## GOAL OF THE EXERCISE
Lines with the string "systime" in the data below: report how many there are, and write nothing but the number.

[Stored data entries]
- - - - -

(** C17. Every beacon that is offered to the queue is well formed, over any
    interleaving with the other threads, any concentrator and any contents of the
    uninitialised structure: it is for a multiple of the beacon period of GPS
    time, its frame holds this time and the position of the gateway, each part
    with its checksum, it goes to the channel of its slot and at the counter that
    the time reference gives for the slot, or, when this conversion fails, at the
    counter the structure held before. The period divides [2^32], as the 128 s of
    LoRaWAN do. *)
Theorem beacons_well_formed stack p0 bw dr rfu1 rfu2 lat lon s0 n s v s' v' :
  0 < beacon_period bc → (beacon_period bc | 2 ^ 32) → length (Tx.payload stack) = 256%nat →
  beacon_params bc bw dr rfu1 rfu2 lat lon → beacon_init bc stack = Ret (p0, rfu1, rfu2) →
  rtc (beacon_step rfu1) (s0, Vars p0 0 n 0) (s, v) → beacon_turn cc bc qsort sw rfu1 v s = Done s' (Some v') →
  ∃ t st c off dev rest e, (beacon_period bc | t) ∧ lgw_gps2cnt (time_ref s) (Timespec t 0) true = Ret (st, c) ∧
    offers s s' v' t (beacon_packet bc bw dr (rfu1 + 4 + 2 + 7 + rfu2 + 2) off dev (beacon_freq bc t)
      (default (Tx.count_us (b_pkt v)) c) (beacon_frame bc rfu1 rfu2 lat lon t ++ rest)) e.
Proof.
  intros Hp H32 Hl Hb Hi Hs E.
  assert (Hr : ∀ x y, rtc (beacon_step rfu1) x y → vars_ok bw dr rfu1 rfu2 lat lon (snd x) → vars_ok bw dr rfu1 rfu2 lat lon (snd y)).
  { intros x y. induction 1 as [|x y z Hxy _ IH]; [done|]. intros H0. apply IH. revert H0.
    destruct Hxy as [s1 v1 s2 v2 E1|s1 s2 v1|s1 v1 k]; cbn [snd]; [|done|done].
    intros H0. by destruct (beacon_turn_ok bw dr rfu1 rfu2 lat lon v1 s1 s2 v2 Hp H32 Hb H0 E1). }
  assert (Hv : vars_ok bw dr rfu1 rfu2 lat lon v).
  { apply (Hr _ _ Hs). split; [by apply (beacon_init_template bc stack)|apply Z.divide_0_r]. }
  by destruct (beacon_turn_ok bw dr rfu1 rfu2 lat lon v s s' v' Hp H32 Hb Hv E).
Qed.
End Turns.
(* ===== verification/Valid.v ===== *)
(** * The validity of the time reference ([packet_forwarder/src/lora_pkt_fwd.c], [thread_valid])

    Once per second the thread checks the age of the GPS time reference and
    follows the error of the crystal: it averages the first 16 measurements and
    then tracks them with a low-pass filter. The frequency of a beacon is
    multiplied by the correction. *)
From Stdlib Require Import ZArith Lia Reals Lra.
From stdpp Require Import base list numbers relations.
From S2P Require Import Prelude Binary64 HalTypes JitQueue RegProg TimeRef TimeRefProps Forward ForwardProps.

Open Scope Z_scope.
Open Scope list_scope.

Definition GPS_REF_MAX_AGE : Z := 30.
Definition XERR_INIT_AVG : Z := 16.
Definition XERR_FILT_COEF : Z := 256.

(** The variables of the thread. *)
Record valid_vars := Avg { init_cpt : Z; init_acc : double }.
Definition valid_vars0 : valid_vars := Avg 0 (dbl_of_Z 0).

Section Valid.
Context {H : Type}.

Definition set_ref_valid (b : bool) (s : fwd_state H) : fwd_state H :=
  Fwd (hal s) (jit_queue s) (count_of_meas s) (datagrams s) (req_ack s) (autoquit_cnt s) b (time_ref s)
    (xtal_correct s) (xtal_correct_ok s) (exited s).
Definition set_xtal (x : double) (ok : bool) (s : fwd_state H) : fwd_state H :=
  Fwd (hal s) (jit_queue s) (count_of_meas s) (datagrams s) (req_ack s) (autoquit_cnt s) (gps_ref_valid s) (time_ref s)
    x ok (exited s).

(** A turn of the loop at the system time [now]; the age is exact as a
    [double]. [xtal_correct] is only written here. *)
Definition valid_turn (now : Z) (v : valid_vars) : fprog H valid_vars :=
  ref ← gets time_ref;
  let gps_ref_age := now - systime ref in
  let ref_valid_local := (0 <=? gps_ref_age) && (gps_ref_age <=? GPS_REF_MAX_AGE) in
  _ ← modify (set_ref_valid ref_valid_local);
  if negb ref_valid_local then
    _ ← modify (set_xtal (dbl_of_Z 1) false);
    mret (Avg 0 (dbl_of_Z 0))
  else if init_cpt v <? XERR_INIT_AVG then
    mret (Avg (init_cpt v + 1) (dadd (init_acc v) (xtal_err ref)))
  else if init_cpt v =? XERR_INIT_AVG then
    _ ← modify (set_xtal (ddiv (dbl_of_Z XERR_INIT_AVG) (init_acc v)) true);
    mret (Avg (init_cpt v + 1) (init_acc v))
  else
    let x := ddiv (dbl_of_Z 1) (xtal_err ref) in
    _ ← modify (λ s, set_xtal (dadd (dsub (xtal_correct s) (ddiv (xtal_correct s) (dbl_of_Z XERR_FILT_COEF)))
                                    (ddiv x (dbl_of_Z XERR_FILT_COEF))) (xtal_correct_ok s) s);
    mret v.
End Valid.

(** ** The range of the correction *)

Section Reals.
Open Scope R_scope.

Lemma dsub_R x y : Rabs (dR (dsub x y) - (dR x - dR y)) <= ulp2 * Rabs (dR x - dR y).
Proof.
  pose proof (den_R x). pose proof (den_R y). pose proof (den_pos x). pose proof (den_pos y).
  replace (dR x - dR y) with (IZR (num x * den y - num y * den x) / IZR (den x * den y))
    by (unfold dR; rewrite minus_IZR, !mult_IZR; field; lra).
  apply rnd_R. lia.
Qed.
(** The accumulated measurements. *)
Lemma acc_R acc x (k : Z) :
  (0 <= k < 16)%Z → 0.99998 <= dR x <= 1.00002 → IZR k * 0.999979 <= dR acc <= IZR k * 1.000021 →
  IZR (k + 1) * 0.999979 <= dR (dadd acc x) <= IZR (k + 1) * 1.000021.
Proof.
  intros Hk Hx Ha. assert (Hk' : 0 <= IZR k <= 15) by (split; apply IZR_le; lia). rewrite plus_IZR.
  pose proof (dadd_R acc x) as D. apply (round_err _ _ 20) in D; [|rbound]. lra.
Qed.
Lemma first_R acc : 16 * 0.999979 <= dR acc <= 16 * 1.000021 → 0.99997 <= dR (ddiv (dbl_of_Z 16) acc) <= 1.00003.
Proof.
  intros Ha. pose proof (ddiv_R (dbl_of_Z 16) acc ltac:(lra)) as D. rewrite of_Z_R in D by lia.
  assert (Hq : 0.999978 <= 16 / dR acc <= 1.000022).
  { assert (E : 16 / dR acc * dR acc = 16) by (field; lra). split; nra. }
  apply (round_err _ _ 2) in D; [|rbound]. lra.
Qed.
Lemma track_R y x :
  0.99997 <= dR y <= 1.00003 → 0.99998 <= dR x <= 1.00002 →
  0.99997 <= dR (dadd (dsub y (ddiv y (dbl_of_Z 256))) (ddiv (ddiv (dbl_of_Z 1) x) (dbl_of_Z 256))) <= 1.00003.
Proof.
  intros Hy Hx. assert (H256 : dR (dbl_of_Z 256) = 256) by (rewrite of_Z_R by lia; reflexivity).
  pose proof (ddiv_R (dbl_of_Z 1) x ltac:(lra)) as D. rewrite of_Z_R in D by lia.
  assert (Hi : 0.9999799 <= 1 / dR x <= 1.0000201).
  { assert (E : 1 / dR x * dR x = 1) by (field; lra). split; nra. }
  apply (round_err _ _ 2) in D; [|rbound]. set (i := ddiv (dbl_of_Z 1) x) in *. clearbody i.
  pose proof (ddiv_R i (dbl_of_Z 256) ltac:(rewrite H256; lra)) as D1. rewrite H256 in D1. apply (round_err _ _ 1) in D1; [|rbound].
  pose proof (ddiv_R y (dbl_of_Z 256) ltac:(rewrite H256; lra)) as D2. rewrite H256 in D2. apply (round_err _ _ 1) in D2; [|rbound].
  set (a := ddiv i _) in *. set (b := ddiv y _) in *. clearbody a b.
  pose proof (dsub_R y b) as D3. apply (round_err _ _ 2) in D3; [|rbound]. set (c := dsub y b) in *. clearbody c.
  pose proof (dadd_R c a) as D4. apply (round_err _ _ 2) in D4; [|rbound]. lra.
Qed.
End Reals.

Section Turns.
Context {H : Type}.
Implicit Types (s : fwd_state H) (v : valid_vars).

(** The turns of the thread. A reference young enough to be used has a rate
    within 10 ppm, which [lgw_gps_sync] ensures; the other threads do not write
    the correction. *)
Inductive valid_step : fwd_state H * valid_vars → fwd_state H * valid_vars → Prop :=
  | valid_step_turn now s v s' v' :
      (0 <= now - systime (time_ref s) <= GPS_REF_MAX_AGE → out_of_range (xtal_err (time_ref s)) = false) →
      valid_turn now v s = Done s' v' → valid_step (s, v) (s', v')
  | valid_step_other s s' v : xtal_correct s' = xtal_correct s → valid_step (s, v) (s', v).

Definition near_one (x : double) : Prop := (0.99997 <= dR x <= 1.00003)%R.
Definition averaged (x : fwd_state H * valid_vars) : Prop :=
  near_one (xtal_correct (fst x)) ∧ 0 <= init_cpt (snd x) ∧
  (init_cpt (snd x) <= 16 →
   (IZR (init_cpt (snd x)) * 0.999979 <= dR (init_acc (snd x)) <= IZR (init_cpt (snd x)) * 1.000021)%R).

Lemma near_one_1 : near_one (dbl_of_Z 1).
Proof. unfold near_one. rewrite of_Z_R by lia. lra. Qed.
Lemma averaged_0 s : xtal_correct s = dbl_of_Z 1 → averaged (s, valid_vars0).
Proof.
  intros E. split; [cbn [fst]; rewrite E; apply near_one_1|]. split; [done|]. intros _. cbn [snd init_cpt init_acc valid_vars0].
  rewrite of_Z_R by lia. lra.
Qed.
Lemma valid_step_averaged x y : valid_step x y → averaged x → averaged y.
Proof.
  intros [now s v s' v' Hr E|s s' v E] (Hx & H0 & Ha).
  - cbn [fst snd] in *. revert E. unfold valid_turn. intros (s1 & ref & E1 & (s2 & [] & E2 & E)%bind_inv)%bind_inv.
    injection E1 as <- <-. injection E2 as <-. set (b := (_ <=? _) && (_ <=? _)) in *. destruct b eqn:Eb; cbn [negb] in E.
    + apply andb_true_iff in Eb as [B1%Z.leb_le B2%Z.leb_le]. specialize (Hr (conj B1 B2)). apply in_range_R in Hr.
      unfold XERR_INIT_AVG in E. destruct (Z.ltb_spec (init_cpt v) 16) as [Hc|Hc]; [|destruct (Z.eqb_spec (init_cpt v) 16) as [Ec|Ec]].
      * injection E as <- <-. split; [exact Hx|]. split; [cbn [snd init_cpt]; lia|]. intros _. cbn [snd init_cpt init_acc].
        apply acc_R; [lia|done|]. apply Ha. lia.
      * apply bind_inv in E as (s3 & [] & E3 & E). injection E3 as <-. injection E as <- <-.
        split; [|cbn [snd init_cpt]; split; lia]. apply first_R. rewrite Ec in Ha. apply Ha. lia.
      * apply bind_inv in E as (s3 & [] & E3 & E). injection E3 as <-. injection E as <- <-.
        split; [|by split]. by apply track_R.
    + apply bind_inv in E as (s3 & [] & E3 & E). injection E3 as <-. injection E as <- <-. by apply averaged_0.
  - split; [cbn [fst] in *; by rewrite E|]. by split.
Qed.
Lemma corrected_R x f :
  near_one x → 0 <= f <= 4294000000 →
  ∃ g, u32_of_double (dmul x (dbl_of_Z f)) = Ret g ∧ 99997 * f - 100001 <= 100000 * g <= 100003 * f + 1.
Proof.
  intros Hx Hf. unfold near_one in Hx. assert (Hf' : (0 <= IZR f <= 4294000000)%R) by (split; apply IZR_le; lia).
  pose proof (dmul_R x (dbl_of_Z f)) as D. rewrite of_Z_R in D by lia.
  assert (Hb : (0.99997 * IZR f <= dR x * IZR f <= 1.00003 * IZR f)%R) by nra.
  apply (round_err _ _ 4295000000) in D; [|rbound]. set (y := dmul x _) in *. clearbody y.
  assert (Hy : 0 <= dtrunc y ∧ 99997 * f - 100001 <= 100000 * dtrunc y <= 100003 * f + 1).
  { destruct (Z.eq_dec f 0) as [->|Hn]; [rewrite dtrunc_below_1 by lra; lia|].
    assert (1 <= IZR f)%R by (apply IZR_le; lia). destruct (dtrunc_R y ltac:(lra)) as [T1 T2]. split_and!.
    - apply Z.lt_succ_r, lt_IZR. rewrite succ_IZR. lra.
    - apply le_IZR. rewrite minus_IZR, !mult_IZR. lra.
    - apply le_IZR. rewrite plus_IZR, !mult_IZR. lra. }
  exists (dtrunc y). split; [|lia]. unfold u32_of_double. by rewrite (proj2 (Z.leb_le _ _)), (proj2 (Z.ltb_lt _ _)) by lia.
Qed.

(** C22. The correction of the crystal stays within 30 ppm over every sequence of
    measurements and losses of the reference, whatever the rounding of the
    [double] operations of the average and of the filter: the frequency of a
    beacon that is sent is defined and within 30 ppm, and a hertz, of the one
    asked for. *)
Theorem xtal_correction_bounded s0 s v p :
  xtal_correct s0 = dbl_of_Z 1 → rtc valid_step (s0, valid_vars0) (s, v) → 0 <= Tx.freq_hz p <= 4294000000 →
  ∃ f, beacon_correct p JIT_PKT_TYPE_BEACON s = Done (counted meas_nb_beacon_sent 1 s) (set_freq f p) ∧
    99997 * Tx.freq_hz p - 100001 <= 100000 * f <= 100003 * Tx.freq_hz p + 1.
Proof.
  intros E0 Hs Hf. assert (Hr : ∀ x y, rtc valid_step x y → averaged x → averaged y).
  { intros x y. induction 1 as [|x y z Hxy _ IH]; [done|]. intros H0. by apply IH, (valid_step_averaged x). }
  destruct (Hr _ _ Hs (averaged_0 s0 E0)) as [Hx _]. cbn [fst] in Hx.
  destruct (corrected_R (xtal_correct s) (Tx.freq_hz p) Hx Hf) as (f & E & Hb). exists f. split; [|done].
  unfold beacon_correct. rewrite bool_decide_eq_true_2 by done. rewrite (bind_done _ _ s s (xtal_correct s)) by done.
  rewrite E. by rewrite (bind_done _ _ s s f) by done.
Qed.
End Turns.

(** ** An example: a measurement with a new reference *)

Definition synced : fwd_state Z :=
  Fwd 0 [jit_queue_init; jit_queue_init] (λ _, 0) [] false 0 true a_ref (dbl_of_Z 1) false None.
Lemma synced_turn : valid_turn 1700000010 valid_vars0 synced = Done synced (Avg 1 (dadd (dbl_of_Z 0) (xtal_err a_ref))).
Proof. reflexivity. Qed.
Lemma xtal_correction_bounded_witness :
  ∃ f, beacon_correct (set_freq 869525000 Tx.zero) JIT_PKT_TYPE_BEACON synced =
         Done (counted meas_nb_beacon_sent 1 synced) (set_freq f (set_freq 869525000 Tx.zero)) ∧
    99997 * 869525000 - 100001 <= 100000 * f <= 100003 * 869525000 + 1.
Proof.
  apply (xtal_correction_bounded synced synced (Avg 1 (dadd (dbl_of_Z 0) (xtal_err a_ref))) (set_freq 869525000 Tx.zero) eq_refl).
  - apply rtc_once. apply (valid_step_turn 1700000010); [intros _; vm_compute; reflexivity|exact synced_turn].
  - cbn. lia.
Defined.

- - - - -

## EXERCISE RESULT
2